C’est très long, mais au bout d’un certain temps, on voit des signes positifs. La consommation se stabilise, le jeune commence à s’occuper de lui-même, à aller chez le dentiste et chez le médecin. L’idée est de stopper la détérioration.

Il y a d’autres ressources pour les jeunes qui sont rendus à un autre niveau de leur cheminement. Mais pour notre clientèle, le seul fait d’occuper un espace, de ne pas faire de bruit, d’être salubre et de payer son loyer, juste ça c’est énorme.

Mais il y a quand même beaucoup de gens qui vont dire: "Moi aussi, j’aimerais avoir un logement subventionné où je pourrais fumer du pot et boire de la bière toute la journée."
On l’oublie trop souvent, mais le logement, c’est un droit. Quand le feu est endigué, là tu peux commencer à parler des autres problèmes. Le logement ne règle pas tout, mais c’est un ancrage. Il faut faire très attention parce que le dérapage est très rapide. Si tu retires à ces jeunes le droit au logement, puis le droit de circuler en paix, il leur reste quoi après?

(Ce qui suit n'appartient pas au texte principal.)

(** An endpoint: [None] when its address does not resolve. *)
Definition parse_endpoint {E} (b : gslice) : res E (option Endpoint) :=
  n ← sl_get b 1;
  a ← sl_get b (u8 (b2z n + 2));
  if bool_decide (b2z a <> 97) then
    rest ← msg_rest b;
    match ResolveUDPAddr (vis rest) with
    | None => Ok None
    | Some addr => id ← msg_id b; Ok (Some (MkEndpoint id addr []))
    end
  else
    addrLen ← sl_get b (u8 (b2z n + 3));
    let s := u8 (b2z n + 4) in
    text ← sl_sub b s (u8 (s + b2z addrLen));
    match ResolveUDPAddr (vis text) with
    | None => Ok None
    | Some addr =>
        id ← msg_id b;
        ty ← sl_from b (u8 (s + b2z addrLen));
        Ok (Some (MkEndpoint id addr (vis ty)))
    end.

Definition peer_event {E} (code : Z) (b : gslice) : GoM WSConn E unit :=
  rest ← lift (msg_rest b);
  id ← lift (msg_id b);
  send_event (MkEvent code (PeerData (MkPeer id (ParseQuery (vis rest)).1))).

Definition handleEvents {E} (b : gslice) : GoM WSConn E unit :=
  b0 ← lift (sl_get b 0);
  let code := b2z b0 in
  if bool_decide (code = CONTROL_RELAY) then
    id ← lift (msg_id b);
    data ← lift (msg_rest b);
    send_datagram (MkDatagram id (vis data))
  else if bool_decide (code = CONTROL_NEW_PEER) then peer_event code b
  else if bool_decide (code = CONTROL_PEER_LEAVE) then
    id ← lift (msg_id b);
    send_event (MkEvent code (PeerIDData id))
  else if bool_decide (code = CONTROL_UPDATE_META) then peer_event code b
  else if bool_decide (code = CONTROL_NEW_PEER_UDP_ADDR) then
    e ← lift (parse_endpoint b);
    match e with
    | Some e => send_event (MkEvent code (EndpointData e))
    | None => mret tt
    end
  else if bool_decide (code = CONTROL_UPDATE_NETWORK_SECRET) then
    body ← lift (sl_from b 1);
    match json_secret (vis body) with
    | None => mret tt
    | Some secret => modify (add_update secret)
    end
  else if bool_decide (code = CONTROL_CONN) then
    body ← lift (sl_from b 1);
    send_connData (vis body)
  else
    ctrs ← gets (fun c => default [] (controllers c !! code));
    modify (add_handled ((fun ctr => (ctr_Name ctr, vis b)) <$> ctrs)).

(** A message as the read loop treats it once [ReadMessage] has returned it. *)
Definition onMessage {E} (now : time) (mt : Z) (b : gslice) : GoM WSConn E unit :=
  _ ← modify (set_activeTime (Unix now));
  if bool_decide (mt <> BinaryMessage) then mret tt
  else
    k ← gets wnonce;
    handleEvents (GSlice (xor_all k (vis b)) (spare b)).
End Ws.

(** ** Closing *)

Definition close_chan {E A} (get : WSConn -> chan A) (set : chan A -> WSConn -> WSConn) : GoM WSConn E unit :=
  fun c => match @chan_close E _ (get c) with Ok q => (Ok tt, set q c) | _ => (Panic, c) end.

Definition close_raw (code : Z) (c : WSConn) : WSConn :=
  match rawConn (lnk c) with
  | Some conn => add_out [OutClose conn code; OutShut conn] c
  | None => c
  end.

Definition Close {E} : GoM WSConn E unit :=
  _ ← modify (fun c => set_closedSig (closedSig c) c);
  _ ← close_chan closedSig set_closedSig;
  _ ← close_chan datagrams set_datagrams;
  _ ← close_chan events set_events;
  _ ← close_chan connData set_connData;
  _ ← close_chan connEOF set_connEOF;
  modify (close_raw CloseNormalClosure).

(** [reader] is whether a [Read] waits on [connEOF], which has no buffer: without
    one nothing is sent; with one that reader gets the end of the stream
    ([true]). *)
Definition RestartListener {E} (reader : bool) : GoM WSConn E bool := fun c =>
  if wclosed c then (Ok false, c)
  else
    let c := close_raw CloseNoStatusReceived c in
    if closed (connEOF c) then (Panic, c) else (Ok reader, c).

(** One turn of [runConnAliveDetector]: [None] when it ends. *)
Definition checkAlive {E} (now : time) (reader : bool) : GoM WSConn E (option bool) := fun c =>
  if closed (closedSig c) then (Ok None, c)
  else if bool_decide (Unix now - activeTime (lnk c) > 25) then
    match RestartListener reader c with
    | (Ok r, c) => (Ok (Some r), c)
    | (Err e, c) => (Err e, c)
    | (Panic, c) => (Panic, c)
    end
  else (Ok (Some false), c).

(** ** Dialling *)

(** The answer of a server to the request of [dial]: its status and header, the
    error document in its body, and the connection, [None] when the dialer
    failed.  [ws_response] is [None] when there was no HTTP answer. *)
Record response := MkResponse { StatusCode : Z; header : gmap bytes bytes; err_body : Error }.
Record dial_answer := MkAnswer { ws_response : option response; ws_conn : option nat; answered_at : time }.

Definition hget (h : gmap bytes bytes) (k : bytes) : bytes := default [] (h !! k).

Inductive dial_error :=
| NoSecret
| InvalidServer (server : bytes)
| AddressInUse (peer : bytes)
| NotFound (server : bytes)
| Denied (e : Error)
| DialFailed (server : bytes)
| BadStunsEncoding
| BadStunsJSON
| BadLimit
| BadBurst
| BadStreamLimit
| BadStreamBurst.

Definition set_stuns (x : list bytes) (l : link) : link :=
  MkLink (rawConn l) (connectedServer l) (nonce l) x (activeTime l) (rateLimiter l) (streamRateLimiter l).
Definition set_rateLimiter (x : option limiter) (l : link) : link :=
  MkLink (rawConn l) (connectedServer l) (nonce l) (stuns l) (activeTime l) x (streamRateLimiter l).
Definition set_streamRateLimiter (x : option limiter) (l : link) : link :=
  MkLink (rawConn l) (connectedServer l) (nonce l) (stuns l) (activeTime l) (rateLimiter l) x.

Section Dial.
Context (base64_decode : bytes -> option bytes).
(** [json.Unmarshal] into a list that has a value: the list afterwards and whether it failed. *)
Context (json_stuns : list bytes -> bytes -> list bytes * bool).

Definition configureSTUNs (h : gmap bytes bytes) : GoM link dial_error unit := fun l =>
  let stunsArg := hget h (bs "X-STUNs") in
  if bool_decide (stunsArg = []) then (Ok tt, l)
  else match base64_decode stunsArg with
       | None => (Err BadStunsEncoding, l)
       | Some xSTUNs =>
           let '(s, failed) := json_stuns (stuns l) xSTUNs in
           (if failed then Err BadStunsJSON else Ok tt, set_stuns s l)
       end.

Definition configureRatelimiter (h : gmap bytes bytes) : GoM link dial_error unit := fun l =>
  let limitArg := hget h (bs "X-Limiter-Limit") in
  if bool_decide (limitArg = []) then (Ok tt, l)
  else match ParseInt 64 limitArg with
  | None => (Err BadLimit, l)
  | Some limit =>
      let burstArg := hget h (bs "X-Limiter-Burst") in
      let burstArg := if bool_decide (burstArg = []) then limitArg else burstArg in
      match ParseInt 64 burstArg with
      | None => (Err BadBurst, l)
      | Some burst =>
          let l := if bool_decide (limit > 0) then set_rateLimiter (Some (Limiter limit burst)) l else l in
          let streamLimitArg := hget h (bs "X-Limiter-Stream-Limit") in
          if bool_decide (limitArg = []) then (Ok tt, l)
          else match ParseInt 64 streamLimitArg with
          | None => (Err BadStreamLimit, l)
          | Some streamLimit =>
              let streamBurstArg := hget h (bs "X-Limiter-Stream-Burst") in
              let streamBurstArg := if bool_decide (streamBurstArg = []) then streamLimitArg else streamBurstArg in
              match ParseInt 64 streamBurstArg with
              | None => (Err BadStreamBurst, l)
              | Some streamBurst =>
                  (Ok tt, if bool_decide (limit > 0)
                          then set_streamRateLimiter (Some (Limiter streamLimit streamBurst)) l else l)
              end
          end
      end
  end.

Definition on_link {E A} (m : GoM link E A) : GoM WSConn E A := fun c =>
  let '(r, l) := m (lnk c) in (r, set_lnk l c).

(** The last part of [dial], after a connection was made. *)
Definition establish (server : bytes) (now : time) (conn : nat) (h : gmap bytes bytes) : GoM WSConn dial_error unit :=
  _ ← send_event (MkEvent CONTROL_SERVER_CONNECTED NoData);
  _ ← on_link (configureSTUNs h);
  _ ← on_link (configureRatelimiter h);
  modify (fun c =>
    set_lnk (MkLink (Some conn) server (MustParseNonce (hget h (bs "X-Nonce"))) (stuns (lnk c)) (Unix now)
               (rateLimiter (lnk c)) (streamRateLimiter (lnk c))) c).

Justement, comment vont les relations entre les jeunes de la rue et la police?
Ça ne s’est pas amélioré. On leur demande de se déplacer. On leur donne beaucoup de contraventions pour avoir craché à terre ou traversé la rue au mauvais endroit. Il y a du nettoyage sur le Plateau et au Carré Saint-Louis. Il y a des quartiers où on tolère très mal la mendicité. La réaction de la police est variable. Dans certains cas, on a une bonne collaboration. À d’autres endroits, comme au centre-ville et au Centre-Sud, on n’a pas le même niveau de collaboration.

L’itinérance est-elle inévitable?
De la marginalité, il y en aura toujours, mais je constate qu’on crée de l’exclusion. Les politiques gouvernementales créent de l’itinérance. Cinquante pour cent de nos jeunes ont connu un type de placement, en centre d’accueil, par exemple. Presque tous ont connu la pauvreté, la précarité et la violence. Un jeune dans cette situation est très fragile. À l’école, on devrait pouvoir s’en occuper, mais les profs sont débordés, les classes en surnombre et il n’y a plus de psycho-éducateurs. Alors le prof met le jeune à la porte. En secondaire III, le jeune décroche tout simplement. Ceux qui ont été placés en centre d’accueil en sortent à 18 ans, comme ça, "Bonjour la vie!". Si le jeune fume du pot, il va se ramasser dans un parc, rencontrer les dealers, et oups! il commence à se piquer… On aurait pu intervenir à l’école et dans la famille. Quand ils arrivent chez nous, il est déjà pas mal tard.